No wonder why many people dislike talk about creativity or even fear creativity.

Creativity requires uncertainty because it usually involves something that we have not done before. New ideas can be scary. And when one faces uncertainty fear increases: creative ideas can make one look foolish or lead you to doing something stupid. This is why it’s often better to get yourself in a relaxed state no matter what the circumstances to come up with new ways to solve important problems.

At we hardly ever talk about creativity, treating it cautiously so as not to put you off. The number of negative associations with the word and the process of creativity is a large field quite distinct from the world of innovation and particularly innovation in small business.

Even in larger corporations to position yourself as a creative person can severely impact your standing on the corporate ladder. Companies require incremental change and are quite fearful of the uncertainty that radical change brings. The larger companies look to the smaller start-ups to pioneer new business ideas or technology.

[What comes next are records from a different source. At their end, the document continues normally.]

(** X11: a plain record (unsigned integers that fit their width, names
    in canonical form with labels of 1 to 63 bytes, counted strings of
    at most 255 bytes, IPv6 addresses of 16 bytes, and records of these)
    packed into a buffer with room is written as the concatenation of
    its fields' encodings, and [unpackStructValue] on a zero value of
    the same type reads back the same record and stops at the same
    offset. *)
Theorem X11_record_roundtrip :
  forall lib v v0 msg off,
    plain v = true ->
    blank v0 = blank v ->
    0 <= off ->
    off + len (wire_value v) <= len msg ->
    packStructValue lib v msg off
    = Ret (write msg off (wire_value v), off + len (wire_value v), true)
    /\ unpackStructValue lib v0 (write msg off (wire_value v)) off
       = Ret (v, off + len (wire_value v), true).
Proof.
  intros lib v v0 msg off Hp Hb H0 Hfit. split.
  - apply packs_plain; assumption.
  - pose proof (len_nonneg (wire_value v)) as Hn.
    apply (unpacks_plain lib v Hp v0 _ off
             (skipn (Z.to_nat off + length (wire_value v)) msg) Hb H0).
    apply skipn_write. lia.
Qed.

Lemma X11_witness :
  packStructValue golib mx_record_packed (zero_buf 64) 12
  = Ret (write (zero_buf 64) 12 (wire_value mx_record_packed),
         12 + len (wire_value mx_record_packed), true)
  /\ unpackStructValue golib
       (rr_struct "RR_MX" [u16 "Pref"; name_field "Mx"])
       (write (zero_buf 64) 12 (wire_value mx_record_packed)) 12
     = Ret (mx_record_packed, 12 + len (wire_value mx_record_packed), true).
Proof.
  apply X11_record_roundtrip.
  - vm_compute. reflexivity.
  - vm_compute. reflexivity.
  - lia.
  - vm_compute. discriminate.
Defined.

(** ** Records through [packRR] and [unpackRR] *)

Lemma write_at (P X S bs : list byte) (off : Z) :
  length P = Z.to_nat off -> length X = length bs ->
  write (P ++ X ++ S) off bs = P ++ bs ++ S.
Proof.
  intros HP HX. unfold write. rewrite <- HP.
  rewrite firstn_length_app. rewrite skipn_length_app.
  rewrite <- HX. rewrite <- (Nat.add_0_r (length X)).
  rewrite skipn_length_app. reflexivity.
Qed.

Lemma split_at (m : list byte) (off n : Z) :
  0 <= off -> 0 <= n -> off + n <= len m ->
  exists P X S,
    m = P ++ X ++ S /\ length P = Z.to_nat off /\ length X = Z.to_nat n.
Proof.
  intros H0 Hn Hfit.
  exists (firstn (Z.to_nat off) m),
    (firstn (Z.to_nat n) (skipn (Z.to_nat off) m)),
    (skipn (Z.to_nat n) (skipn (Z.to_nat off) m)).
  rewrite !firstn_skipn. split; [reflexivity|].
  unfold len in Hfit. split.
  - rewrite length_firstn. lia.
  - rewrite length_firstn, length_skipn. lia.
Qed.

(** Writing over what was written: the longer write wins. *)
Lemma write_over (msg : list byte) (off : Z) (a b : list byte) :
  0 <= off -> len a <= len b -> off + len b <= len msg ->
  write (write msg off a) off b = write msg off b.
Proof.
  intros H0 Hab Hfit.
  destruct (split_at msg off (len b) H0 (len_nonneg b) Hfit)
    as (P & X & S & -> & HP & HX).
  unfold len in HX, Hab. rewrite Nat2Z.id in HX.
  assert (EX : X = firstn (length a) X ++ skipn (length a) X)
    by (symmetry; apply firstn_skipn).
  assert (HXa : length (firstn (length a) X) = length a)
    by (rewrite length_firstn; lia).
  revert EX HXa.
  generalize (firstn (length a) X) as Xa, (skipn (length a) X) as Xr.
  intros Xa Xr -> HXa. rewrite length_app in HX.
  rewrite (write_at P (Xa ++ Xr) S b off HP)
    by (rewrite length_app; exact HX).
  rewrite <- (app_assoc Xa Xr S).
  rewrite (write_at P Xa (Xr ++ S) a off HP HXa).
  replace (P ++ a ++ Xr ++ S) with (P ++ (a ++ Xr) ++ S)
    by (rewrite <- app_assoc; reflexivity).
  apply write_at; [exact HP|]. rewrite length_app. lia.
Qed.

(** Writing a new beginning of the same length over what was written. *)
Lemma write_prefix (msg : list byte) (off : Z) (a a' c : list byte) :
  0 <= off -> len a' = len a -> off + len (a ++ c) <= len msg ->
  write (write msg off (a ++ c)) off a' = write msg off (a' ++ c).
Proof.
  intros H0 Haa Hfit.
  destruct (split_at msg off (len (a ++ c)) H0 (len_nonneg _) Hfit)
    as (P & X & S & -> & HP & HX).
  unfold len in HX, Haa. rewrite Nat2Z.id in HX.
  rewrite (write_at P X S (a ++ c) off HP HX).
  rewrite (write_at P X S (a' ++ c) off HP)
    by (rewrite HX, !length_app; lia).
  rewrite <- !app_assoc.
  apply write_at; [exact HP|lia].
Qed.

Lemma plain_rr_header (owner : gostring) (t c ttl rd : Z) :
  plain (rr_header owner t c ttl rd)
  = good_name owner
    && (uint_fits Uint16 t
        && (uint_fits Uint16 c
            && (uint_fits Uint32 ttl && (uint_fits Uint16 rd && true)))).
Proof. reflexivity. Qed.

Lemma wire_rr_header (owner : gostring) (t c ttl rd : Z) :
  wire_value (rr_header owner t c ttl rd)
  = wire_name owner
    ++ wire_uint Uint16 t ++ wire_uint Uint16 c ++ wire_uint Uint32 ttl
    ++ wire_uint Uint16 rd ++ [].
Proof. reflexivity. Qed.

Lemma wire_rr_header_len (owner : gostring) (t c ttl rd : Z) :
  len (wire_value (rr_header owner t c ttl rd)) = len (wire_name owner) + 10.
Proof.
  rewrite wire_rr_header, !len_app, !wire_uint_len. cbn [uint_width].
  change (len (@nil byte)) with 0. lia.
Qed.

Lemma wire_rr_record (sname : string) (owner : gostring) (t c ttl rd : Z)
    (payload : list field) :
  wire_value (rr_record sname (rr_header owner t c ttl rd) payload)
  = wire_value (rr_header owner t c ttl rd) ++ flat_map wire_field payload.
Proof. reflexivity. Qed.
(** * CHIP-8 emulator core: a shallow embedding and its verification

    The development follows [src/emulator/chip8.h], [src/emulator/chip8.c]
    and the keypad setters of [src/emulator/main.c].  The older single-file
    variant [src/chip8.c] is embedded in [Module Flat] further down.

    Conventions.
    - Every C integer is a [Z]; the truncating conversions that C performs
      on stores to [uint8_t] and [uint16_t] lvalues are written [u8], [u16].
    - The arrays of [struct chip8] are lists, read with [get] and written
      with [set].  [V], [display] and [stack] are indexed by values that the
      code masks (register numbers, display cells) or guards (SP): on a
      [well_formed] emulator, which [emulator_cycle] keeps well formed,
      these indices are inside the arrays.  [memory] is indexed through the
      address register [I], which the code neither masks nor guards, so
      accesses to [memory] are checked and an access outside the array is
      an [Undef] outcome (C gives it no meaning).
    - [rand()] is an input of the cycle: the value it would return.
    - The definitions come first, the properties after them. *)

From Stdlib Require Import ZArith Lia Bool List.
From stdpp Require Import base list.
Import ListNotations.
Local Open Scope Z_scope.

(** ** Hardware parameters ([chip8.h]) *)

Definition MEM_SIZE : Z := 4096.
Definition RESERVED_MEM : Z := 512.
Definition DISP_W : Z := 64.
Definition DISP_H : Z := 32.
Definition DISP_SIZE : Z := DISP_W * DISP_H.
Definition STACK_SIZE : Z := 16.

(** [enum chip8_key]: [C8K_0] .. [C8K_F] are the integers 0 .. 15. *)
Definition C8K_NONE : Z := -1.

(** [enum eml_stat] *)
Inductive eml_stat : Type :=
  | EML_OK
  | EML_REDRAW
  | EML_BRK_REACHED
  | EML_UNK_OPC
  | EML_STACK_OVERFL
  | EML_STACK_UNDERFL
  | EML_PC_OVERFL.

(** [struct chip8] *)
Record chip8 : Type := mk_chip8 {
  memory : list Z;      (* uint8_t memory[MEM_SIZE] *)
  display : list Z;     (* uint8_t display[DISP_SIZE] *)
  V : list Z;           (* uint8_t V[16] *)
  SP : Z;               (* uint8_t *)
  DT : Z;               (* uint8_t *)
  ST : Z;               (* uint8_t *)
  PC : Z;               (* uint16_t *)
  I : Z;                (* uint16_t *)
  stack : list Z        (* uint16_t stack[STACK_SIZE] *)
}.

(** [struct emulator]; [rom_file] is only printed by the front end and is
    left out. *)
Record emulator : Type := mk_emulator {
  cpu : chip8;
  opcode : Z;           (* uint16_t *)
  prev_PC : Z;          (* uint16_t *)
  keypad : Z;           (* uint16_t *)
  last_key : Z;         (* enum chip8_key *)
  brk_point : Z;        (* int32_t *)
  clock_speed : Z;      (* int32_t *)
  key_waiting : bool;
  dbg_output : bool;
  brk_point_set : bool;
  paused : bool
}.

Only then will they perhaps take a share of the company, placing a small bet on the future, so that they don’t get left behind.

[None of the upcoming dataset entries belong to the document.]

(** C6, as stated, fails in enhanced-scraper.js: the task that runs a
    cycle calls [savePreviousJobs] after [checkForNewJobs] whatever the
    scrape gave.  On a first run with an empty scrape previous-jobs.json,
    which was not there, is created holding an empty array; and a file
    left behind by an earlier refused write is overwritten with the set in
    memory. *)
Lemma empty_scrape_still_writes_the_seen_file :
  let first := Seen.scheduledTask consoleOnly allDelivered (Fulfilled tt) (Fulfilled [])
                                  (Seen.fresh None) in
  let stale := {| Seen.previousJobs := {[ "A" ]}; Seen.savedJobs := Some ["B"] |} in
  let later := Seen.scheduledTask consoleOnly allDelivered (Fulfilled tt) (Fulfilled [])
                                  stale in
  Seen.savedJobs (Seen.fresh None) = None
  /\ Seen.savedJobs (final_state first) = Some []
  /\ In (Seen.WriteSeen []) (trace first)
  /\ Seen.savedJobs (final_state later) = Some ["A"]
  /\ In (Seen.WriteSeen ["A"]) (trace later).
Proof.
  intros first stale later.
  destruct (scheduledTask_empty consoleOnly allDelivered (Fulfilled tt) (Seen.fresh None))
    as (_ & _ & _ & Hw & Hs).
  destruct (scheduledTask_empty consoleOnly allDelivered (Fulfilled tt) stale)
    as (_ & _ & _ & Hw' & Hs').
  fold first in Hw, Hs. fold later in Hw', Hs'.
  simpl in Hw, Hs, Hw', Hs'.
  rewrite elements_empty in Hw, Hs. rewrite elements_singleton in Hw', Hs'.
  repeat split; assumption.
Qed.

(** C6, amended: when the scrape yields no record, the cycle stops at the
    guard: nothing is detected and no sink is reached.  In
    mailslurp-scraper.js the digest file and the jobs file keep their
    contents, nothing is asked to be written to them, no e-mail is sent
    and the warning is printed (and logged); in src/worker.js the store is
    untouched and the result is "No jobs found"; in enhanced-scraper.js
    the set of seen links in memory is untouched and the cycle only
    prints, but the task that ran the cycle then writes that set to
    previous-jobs.json all the same, so there persistence is not skipped:
    the file holds the set in memory afterwards, whatever it held
    before, unless the write is refused.  [start()] does the same with
    the set it has just loaded. *)
Theorem empty_scrape_guard :
  (forall lc tl config es out files,
      let r := Mailslurp.checkForJobs lc tl config es out (Fulfilled []) files in
      Mailslurp.hashFile (final_state r) = Mailslurp.hashFile files
      /\ Mailslurp.jobsFile (final_state r) = Mailslurp.jobsFile files
      /\ Mailslurp.emails (trace r) = []
      /\ Mailslurp.hashWrites (trace r) = []
      /\ Mailslurp.jobsWrites (trace r) = []
      /\ completion r = Normal tt
      /\ In (Mailslurp.ConsoleLog "⚠️ No jobs found - this might indicate a scraping issue")
            (trace r))
  /\ (forall lc tl env out kv,
        let r := Worker.checkForJobs lc tl env out (Fulfilled []) kv in
        final_state r = kv
        /\ Worker.emails (trace r) = []
        /\ Worker.hashPuts (trace r) = []
        /\ Worker.jobsPuts (trace r) = []
        /\ completion r = Normal Worker.NoJobsFound)
  /\ (forall config out previousJobs,
        let r := Enhanced.checkForNewJobs config out (Fulfilled []) previousJobs in
        final_state r = previousJobs
        /\ trace r
           = [Enhanced.ConsoleLog ("🔍 Checking for new jobs at "
                                   +:+ Enhanced.localTime out +:+ "...");
              Enhanced.ConsoleLog "⚠️ No jobs found - this might indicate a scraping issue"]
        /\ Enhanced.outbound (trace r) = []
        /\ completion r = Normal tt)
  /\ (forall config out fileWrite p,
        let r := Seen.scheduledTask config out fileWrite (Fulfilled []) p in
        completion r = Normal tt
        /\ Seen.previousJobs (final_state r) = Seen.previousJobs p
        /\ Seen.outbound (trace r) = []
        /\ In (Seen.WriteSeen (elements (Seen.previousJobs p))) (trace r)
        /\ Seen.savedJobs (final_state r)
           = match fileWrite with
             | Fulfilled _ => Some (elements (Seen.previousJobs p))
             | Rejected _ => Seen.savedJobs p
             end)
  /\ (forall config out fileWrite file,
        let loaded : gset string :=
          match file with Some jobs => list_to_set jobs | None => ∅ end in
        let r := Seen.start config out fileWrite (Fulfilled []) (Seen.fresh file) in
        completion r = Normal tt
        /\ Seen.previousJobs (final_state r) = loaded
        /\ Seen.outbound (trace r) = []
        /\ Seen.savedJobs (final_state r)
           = match fileWrite with
             | Fulfilled _ => Some (elements loaded)
             | Rejected _ => file
             end).
Proof.
  split; [|split; [|split; [|split]]].
  - intros. apply MailslurpRuns.mailslurp_run_empty.
  - intros. apply WorkerRuns.worker_run_empty.
  - intros. unfold Enhanced.checkForNewJobs. eff_unfold. simpl. repeat split.
  - intros. apply scheduledTask_empty.
  - intros config out fileWrite file loaded r.
    destruct (start_run config out fileWrite (Fulfilled []) (Seen.fresh file))
      as (Hc & Hs & Hf & Ho).
    fold r in Hc, Hs, Hf, Ho.
    change (match Seen.savedJobs (Seen.fresh file) with
            | Some jobs => list_to_set jobs
            | None => Seen.previousJobs (Seen.fresh file)
            end) with loaded in Hs, Hf, Ho.
    assert (E : Enhanced.checkForNewJobs config out (Fulfilled []) loaded
                = (loaded,
                   [Enhanced.ConsoleLog ("🔍 Checking for new jobs at "
                                         +:+ Enhanced.localTime out +:+ "...");
                    Enhanced.ConsoleLog
                      "⚠️ No jobs found - this might indicate a scraping issue"],
                   Normal tt))
      by (unfold Enhanced.checkForNewJobs; eff_unfold; reflexivity).
    rewrite E in Hs, Hf, Ho.
    split; [exact Hc|]. split; [exact Hs|]. split; [exact Ho | exact Hf].
Qed.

Just take the example of Kodak which recently filed for bankruptcy. They came up with excellent digital camera technology but it took so many years to get into the market, held back by the vast layers of corporate bureaucracy, that they were eventually too late against the more nimble Japanese corporations, who through research and development were bringing out the best on the market and quickly. Let’s not forget that the personal computer was first developed by Xerox corporation. It took an entrepreneurial genius, Steve jobs, to introduce the personal computer and market it in a way that made sense to small business owners and private individuals.

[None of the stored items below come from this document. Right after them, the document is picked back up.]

(** * Virtual chemistry lab: vessel store, reaction matcher, guided experiments

    A shallow embedding of the lab store ([src/store/labStore.ts]), the
    reaction manager and the experiment table ([core/ReactionManager],
    [core/experiments]), the neutralization colour of [Beaker.tsx] and the
    heating loop of the scene.

    Conventions of the embedding.
    - A JavaScript [number] that holds a volume, a capacity or a level is an
      exact rational ([Q]); equalities between such values are stated with
      [==].  Rounding of IEEE doubles is not modelled.  Counters that only
      ever receive integers are [Z].
    - The [Map<string, LabVessel>] of the store is a [gmap string LabVessel];
      [string[]] fields stay lists, in as-added order.
    - A plain object used as a table ([Experiment.reactions]) is an
      association list in insertion order, which is the order of
      [Object.keys] for these keys; inherited properties of [Object.prototype]
      are not modelled.
    - [set(partial)] of the store is a chain of field setters; an updater
      that returns [state] returns the store unchanged.
    - [setTimeout] calls are returned as a list of [Timer] values next to the
      new store; [fire] gives what a timer does when it runs.
    - Sound playback and [localStorage] writes are left out. *)

From Stdlib Require Import QArith Qminmax Qabs Lqa Reals Lra ZArith Bool DecimalString DecimalNat.
From stdpp Require Import gmap strings list fin_maps.
From Stdlib Require Import String Ascii List.
Import ListNotations.
Open Scope string_scope.

(* ===================================================================== *)
(** ** JavaScript helpers *)
(* ===================================================================== *)

(** [Array.prototype.includes] on a [string[]]. *)
Definition includes (l : list string) (x : string) : bool :=
  existsb (String.eqb x) l.

(** [Array.prototype.findIndex] with a predicate. *)
Fixpoint findIndex {A : Type} (p : A -> bool) (l : list A) : option nat :=
  match l with
  | [] => None
  | x :: tl => if p x then Some 0%nat else option_map S (findIndex p tl)
  end.

(** [Array.prototype.join]. *)
Definition join (sep : string) (l : list string) : string :=
  String.concat sep l.

(** [String.prototype.includes]: [sub] occurs somewhere in [s]. *)
Fixpoint str_includes (s sub : string) : bool :=
  if String.prefix sub s then true
  else match s with
       | EmptyString => false
       | String _ tl => str_includes tl sub
       end.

People come up with ideas all the time. Quite often they don’t call this creativity. But merely idea generation. Just think about the course of a normal day in your life. How many times do you have to think about ways to solve problems whether it is your personal, family or business life. Just planning a weekend getaway can require coming up with ideas on who will look after the dog while you’re away, switch on the lights at night and feed the cat. If you’re out of options, you really have to think hard about coming up with ways to solve a problem and even force yourself to think of some that you hadn’t considered before.

In running a small business, creativity is like gold because you have to be innovative if you want to come up with products and services that are distinctly different from those already on the market. But the important point here is not to go so far out with your ideas that they have little practical value for your prospective customers. That’s why it’s important that you don’t always think of idea-driven start-ups and products and services but consider market-driven approaches to entrepreneurial ventures.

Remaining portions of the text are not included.